(* ===== verification/Notify.v ===== *)
(** * Notify: the queues towards the agent, the profiler and the receiver

    Models [internal/notify] ([signal.go], [uds_notify.go]), [internal/profile]
    and the queue of [internal/sampler/sample_api.go] of the back-sampling
    processor.  The outcome of an HTTP request is an argument: [post n] is
    whether the [n]-th request of the run succeeds.  JSON encoding and the
    logging of outcomes are left out. *)

From S2P Require Import Prelude GoStrings Float64 Labels.

(** ** Signals *)

Record Signal := {
  sg_PidStr : string;
  sg_StartTS : Z;          (* uint32, s *)
  sg_EndTS : Z;
  sg_ContainerId : string;
  sg_ApmSpanId : string;
  sg_ApmServiceName : string;
  sg_ApmTraceId : string;
  sg_EndPoint : string;
  sg_SignalType : Z;       (* uint32 *)
}.

Definition buildSignal (trace : TraceLabels) : Signal :=
  let signalType := 0 in
  let signalType := if tl_IsSlow trace then Z.lor signalType 1 else signalType in
  let signalType := if tl_IsError trace then Z.lor signalType 2 else signalType in
  {| sg_PidStr := FormatInt (tl_Pid trace);
     sg_StartTS := u32 (tl_StartTime trace / 1000000000);
     sg_EndTS := u32 (tl_EndTime trace / 1000000000);
     sg_ContainerId := tl_ContainerId trace;
     sg_ApmSpanId := tl_ApmSpanId trace;
     sg_ApmServiceName := tl_ServiceName trace;
     sg_ApmTraceId := tl_TraceId trace;
     sg_EndPoint := tl_Url trace;
     sg_SignalType := signalType |}.

(** ** The registry of clients *)

Record UdsClient := {
  uc_sockAddr : string;
  uc_urlPath : string;
  uc_component : string;
  uc_isHealth : bool;
}.

Definition buildUdsClient (sockAddr urlPath component : string) : UdsClient :=
  {| uc_sockAddr := sockAddr; uc_urlPath := urlPath; uc_component := component;
     uc_isHealth := true |}.

Definition set_health (b : bool) (c : UdsClient) : UdsClient :=
  {| uc_sockAddr := uc_sockAddr c; uc_urlPath := uc_urlPath c; uc_component := uc_component c;
     uc_isHealth := b |}.

Record RegisterArg := { ra_Component : string; ra_SockAddr : string; ra_UrlPath : string }.

Record UdsRegistryServer := {
  ur_signals : list Signal;
  ur_udsClients : list UdsClient;
}.

(** The loop of [registry] over the clients: the first one of the component
    becomes healthy; [None] when there is none. *)
Fixpoint mark_healthy (component : string) (l : list UdsClient) : option (list UdsClient) :=
  match l with
  | [] => None
  | c :: l' =>
      if bool_decide (uc_component c = component) then Some (set_health true c :: l')
      else (λ l'', c :: l'') <$> mark_healthy component l'
  end.

(** [arg] is [None] when the body is no [RegisterArg]; the answer is always the
    same. *)
Definition registry (arg : option RegisterArg) (s : UdsRegistryServer)
    : string * UdsRegistryServer :=
  ("register success",
   match arg with
   | None => s
   | Some a =>
       match mark_healthy (ra_Component a) (ur_udsClients s) with
       | Some l => {| ur_signals := ur_signals s; ur_udsClients := l |}
       | None =>
           {| ur_signals := ur_signals s;
              ur_udsClients := ur_udsClients s ++
                [buildUdsClient (ra_SockAddr a) (ra_UrlPath a) (ra_Component a)] |}
       end
   end).

Fixpoint find_client (component : string) (l : list UdsClient) : option UdsClient :=
  match l with
  | [] => None
  | c :: l' => if bool_decide (uc_component c = component) then Some c
               else find_client component l'
  end.

Definition healthCheck (component : option string) (s : UdsRegistryServer) : string :=
  match component with
  | None => "error, cannot parse request argument"
  | Some k =>
      match find_client k (ur_udsClients s) with
      | Some c => if uc_isHealth c then "ok" else "error, already register but not health"
      | None => "error, not exist"
      end
  end.

Definition SendSignal (trace : TraceLabels) (s : UdsRegistryServer) : UdsRegistryServer :=
  {| ur_signals := ur_signals s ++ [buildSignal trace]; ur_udsClients := ur_udsClients s |}.

(** A request: the client it goes to and the signal. *)
Definition Request := (string * string * Signal)%type.

Section batch.
Variable post : nat → bool.

(** The inner loop: the signals for one client, [n] requests made so far. *)
Fixpoint send_signals (signals : list Signal) (c : UdsClient) (n : nat)
    : list Request * UdsClient * nat :=
  match signals with
  | [] => ([], c, n)
  | sg :: rest =>
      if negb (uc_isHealth c) then send_signals rest c n
      else
        let c' := if post n then c else set_health false c in
        let '(reqs, c'', n') := send_signals rest c' (S n) in
        ((uc_sockAddr c, uc_urlPath c, sg) :: reqs, c'', n')
  end.

Fixpoint send_clients (signals : list Signal) (clients : list UdsClient) (n : nat)
    : list (list Request) * list UdsClient * nat :=
  match clients with
  | [] => ([], [], n)
  | c :: cs =>
      let '(reqs, c', n1) := send_signals signals c n in
      let '(rest, cs', n2) := send_clients signals cs n1 in
      (reqs :: rest, c' :: cs', n2)
  end.

(** The requests client by client; the queue is taken whole before. *)
Definition BatchSendSignals (n : nat) (s : UdsRegistryServer)
    : list (list Request) * UdsRegistryServer :=
  match ur_signals s with
  | [] => ([], s)
  | signals =>
      let '(reqs, clients, _) := send_clients signals (ur_udsClients s) n in
      (reqs, {| ur_signals := []; ur_udsClients := clients |})
  end.

(** How many of the requests numbered from [n] on are made out of [k]: up to the
    first that fails, included. *)
Fixpoint delivered (n k : nat) : nat :=
  match k with
  | O => O
  | S k' => if post n then S (delivered (S n) k') else 1%nat
  end.

Lemma send_signals_unhealthy signals c n :
  uc_isHealth c = false → send_signals signals c n = ([], c, n).
Proof. intros Hc. induction signals as [|sg rest IH]; simpl; [done|]. by rewrite Hc. Qed.

Lemma send_signals_spec signals c n :
  uc_isHealth c = true →
  let d := delivered n (length signals) in
  send_signals signals c n =
    ((λ sg, (uc_sockAddr c, uc_urlPath c, sg)) <$> take d signals,
     set_health (forallb post (seq n d)) c, (n + d)%nat).
Proof.
  intros Hc. cbv zeta. revert n. induction signals as [|sg rest IH]; intros n.
  - simpl. rewrite Nat.add_0_r. by destruct c; simpl in Hc; subst.
  - simpl. rewrite Hc. simpl. destruct (post n) eqn:Ep; simpl.
    + rewrite IH. simpl. rewrite Ep. simpl. by rewrite Nat.add_succ_r.
    + rewrite send_signals_unhealthy by done. rewrite Ep. simpl.
      by rewrite Nat.add_1_r.
Qed.
End batch.

(** A batch takes every queued signal out of the queue; a client that was
    healthy is sent them in order up to and including the first that fails, after
    which it is unhealthy, and an unhealthy client is sent nothing: no signal is
    sent twice to one client. *)
Theorem BatchSendSignals_spec post n s :
  ur_signals s ≠ [] →
  let '(reqs, s') := BatchSendSignals post n s in
  ur_signals s' = [] ∧
  ∃ starts, length starts = length (ur_udsClients s) ∧
    Forall2 (λ cn rc,
      let '(c, m) := cn in let '(req, c') := rc in
      if uc_isHealth c then
        let d := delivered post m (length (ur_signals s)) in
        req = ((λ sg, (uc_sockAddr c, uc_urlPath c, sg)) <$> take d (ur_signals s)) ∧
        c' = set_health (forallb post (seq m d)) c
      else req = [] ∧ c' = c)
      (zip (ur_udsClients s) starts) (zip reqs (ur_udsClients s')).
Proof.
  intros Hne. unfold BatchSendSignals. destruct (ur_signals s) as [|sg0 rest] eqn:E; [done|].
  clear Hne. generalize (sg0 :: rest) as signals. clear E. intros signals.
  generalize (ur_udsClients s) as clients. intros clients. revert n.
  induction clients as [|c clients IH]; intros n.
  { split; [done|]. exists []. split; [done|constructor]. }
  cbn [send_clients]. destruct (send_signals post signals c n) as [[req c'] n1] eqn:Es.
  specialize (IH n1). destruct (send_clients post signals clients n1) as [[reqs cs] n2].
  destruct IH as (_ & starts & Hlen & Hall). split; [done|]. exists (n :: starts).
  split; [simpl; by rewrite Hlen|]. simpl. constructor; [|exact Hall].
  destruct (uc_isHealth c) eqn:Ec.
  - rewrite send_signals_spec in Es by done. injection Es as <- <- <-. done.
  - rewrite send_signals_unhealthy in Es by done. by injection Es as <- <- <-.
Qed.

Lemma BatchSendSignals_spec_witness :
  let t := ex_labels "t1" "/a" 5 true true in
  let s := SendSignal t (SendSignal t
             (registry (Some {| ra_Component := "agent"; ra_SockAddr := "/s"; ra_UrlPath := "/u" |})
                {| ur_signals := []; ur_udsClients := [] |}).2) in
  ur_signals (BatchSendSignals (λ _, false) 0 s).2 = [].
Proof.
  intros t s. pose proof (BatchSendSignals_spec (λ _, false) 0 s) as H.
  destruct (BatchSendSignals (λ _, false) 0 s) as [reqs s']. apply H. discriminate.
Defined.

(** *** Registration *)

Lemma mark_healthy_None k l : mark_healthy k l = None ↔ find_client k l = None.
Proof.
  induction l as [|c l IH]; simpl; [done|]. case_bool_decide; [done|].
  rewrite <- IH. by destruct (mark_healthy k l).
Qed.

Lemma mark_healthy_Some k l l' :
  mark_healthy k l = Some l' →
  uc_component <$> l' = uc_component <$> l ∧
  find_client k l' = set_health true <$> find_client k l ∧
  ∀ k', k' ≠ k → find_client k' l' = find_client k' l.
Proof.
  revert l'. induction l as [|c l IH]; intros l'; simpl; [done|].
  case_bool_decide as Hc.
  - intros [= <-]. simpl. split; [done|]. rewrite bool_decide_true by done. split; [done|].
    intros k' Hk'. by rewrite !bool_decide_false by congruence.
  - destruct (mark_healthy k l) as [l1|]; simpl; [|done]. intros [= <-].
    destruct (IH l1 eq_refl) as (H1 & H2 & H3). split; [by rewrite !fmap_cons, H1|]. simpl.
    rewrite bool_decide_false by done. split; [done|]. intros k' Hk'.
    case_bool_decide; [done|]. by apply H3.
Qed.

Lemma find_client_app k l1 l2 :
  find_client k (l1 ++ l2) = match find_client k l1 with Some c => Some c | None => find_client k l2 end.
Proof. induction l1 as [|c l1 IH]; simpl; [done|]. by case_bool_decide. Qed.

Lemma find_client_elem k l : find_client k l = None ↔ k ∉ (uc_component <$> l).
Proof.
  induction l as [|c l IH]; simpl; [split; [by intros _ ?%not_elem_of_nil|done]|].
  rewrite not_elem_of_cons, <- IH. case_bool_decide; naive_solver.
Qed.

(** A registration makes its component healthy - the health check answers
    ["ok"] - and touches no other; a component is never listed twice, and one that
    registers again keeps the address it registered first. *)
Lemma registry_spec a s :
  NoDup (uc_component <$> ur_udsClients s) →
  let s' := (registry (Some a) s).2 in
  healthCheck (Some (ra_Component a)) s' = "ok" ∧
  (∀ k, k ≠ ra_Component a → healthCheck (Some k) s' = healthCheck (Some k) s) ∧
  NoDup (uc_component <$> ur_udsClients s') ∧
  find_client (ra_Component a) (ur_udsClients s') =
    Some (from_option (set_health true)
            (buildUdsClient (ra_SockAddr a) (ra_UrlPath a) (ra_Component a))
            (find_client (ra_Component a) (ur_udsClients s))).
Proof.
  intros Hnd. unfold registry, healthCheck. simpl.
  destruct (mark_healthy (ra_Component a) (ur_udsClients s)) as [l|] eqn:E; simpl.
  - destruct (mark_healthy_Some _ _ _ E) as (H1 & H2 & H3).
    destruct (find_client (ra_Component a) (ur_udsClients s)) as [c|] eqn:Ef.
    + rewrite H2. simpl. split_and!; [done| |by rewrite H1|done]. intros k Hk. by rewrite H3.
    + apply mark_healthy_None in Ef. congruence.
  - apply mark_healthy_None in E. rewrite find_client_app, E. simpl.
    rewrite bool_decide_true by done. simpl. split_and!; [done| | |done].
    + intros k Hk. rewrite find_client_app. destruct (find_client k (ur_udsClients s)); [done|].
      simpl. by rewrite bool_decide_false by congruence.
    + rewrite fmap_app. apply list.NoDup_app. split_and!; [done| |apply NoDup_singleton].
      intros x Hx ->%list_elem_of_singleton. by apply find_client_elem in E.
Qed.

Lemma registry_spec_witness :
  healthCheck (Some "agent")
    (registry (Some {| ra_Component := "agent"; ra_SockAddr := "/s"; ra_UrlPath := "/u" |})
       {| ur_signals := []; ur_udsClients := [] |}).2 = "ok".
Proof.
  apply (registry_spec {| ra_Component := "agent"; ra_SockAddr := "/s"; ra_UrlPath := "/u" |}).
  constructor.
Defined.

(** ** The profile signals *)

Record ProfileSignal := {
  ps_TraceId : string;
  ps_SpanId : string;
  ps_StartTime : Z;
  ps_EndTime : Z;
  ps_Flag : Z;
  ps_Retry : Z;
}.

(** The interface [ProfileApi]: the queue of [ebpfProfileApi], or the
    implementation that does nothing. *)
Inductive ProfileApi :=
  | ebpfProfileApi (address : string) (signals : list ProfileSignal)
  | noopProfileApi.

Definition NewProfileApi (ip : string) (port : Z) : ProfileApi :=
  if port <=? 0 then noopProfileApi
  else ebpfProfileApi ("http://" +:+ ip +:+ ":" +:+ FormatInt port +:+ "/otelSignal") [].

Definition AddProfileSignal (trace : TraceLabels) (flag : Z) (api : ProfileApi) : ProfileApi :=
  match api with
  | ebpfProfileApi address signals =>
      ebpfProfileApi address
        (signals ++ [{| ps_TraceId := tl_TraceId trace; ps_SpanId := tl_ApmSpanId trace;
                        ps_StartTime := tl_StartTime trace; ps_EndTime := tl_EndTime trace;
                        ps_Flag := flag; ps_Retry := 3 |}])
  | noopProfileApi => noopProfileApi
  end.

(** The address and body of the request, if one is made. *)
Definition ConsumeProfileSignals (api : ProfileApi)
    : option (string * list ProfileSignal) * ProfileApi :=
  match api with
  | ebpfProfileApi address [] => (None, api)
  | ebpfProfileApi address signals => (Some (address, signals), ebpfProfileApi address [])
  | noopProfileApi => (None, noopProfileApi)
  end.

(** ** The traces for the receiver *)

Record TraceGroup := {
  tg_Name : string;
  tg_Version : string;
  tg_Source : string;
  tg_Timestamp : Z;
  tg_Labels : TraceLabels;
}.

Definition TableSpanTrace : string := "span_trace_group".

Record SampleApi := { sa_cachedTraces : list TraceGroup }.

Definition StoreTrace (trace : TraceLabels) (api : SampleApi) : SampleApi :=
  {| sa_cachedTraces := sa_cachedTraces api ++
       [{| tg_Name := TableSpanTrace; tg_Version := "v1.1"; tg_Source := "otel";
           tg_Timestamp := tl_StartTime trace; tg_Labels := trace |}] |}.

(** The data group that is sent, if any. *)
Definition SendTraces (api : SampleApi) : option (string * list TraceGroup) * SampleApi :=
  match sa_cachedTraces api with
  | [] => (None, api)
  | traces => (Some (TableSpanTrace, traces), {| sa_cachedTraces := [] |})
  end.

● EXERCISE DIRECTIONS: Go to the line in the material above that contains "ps_Flag : Z;" and copy exactly from there through the line that contains "FormatInt port +:+", stopping after it.

● RESPONSE BOX:
  ps_Flag : Z;
  ps_Retry : Z;
}.

(** The interface [ProfileApi]: the queue of [ebpfProfileApi], or the
    implementation that does nothing. *)
Inductive ProfileApi :=
  | ebpfProfileApi (address : string) (signals : list ProfileSignal)
  | noopProfileApi.

Definition NewProfileApi (ip : string) (port : Z) : ProfileApi :=
  if port <=? 0 then noopProfileApi
  else ebpfProfileApi ("http://" +:+ ip +:+ ":" +:+ FormatInt port +:+ "/otelSignal") [].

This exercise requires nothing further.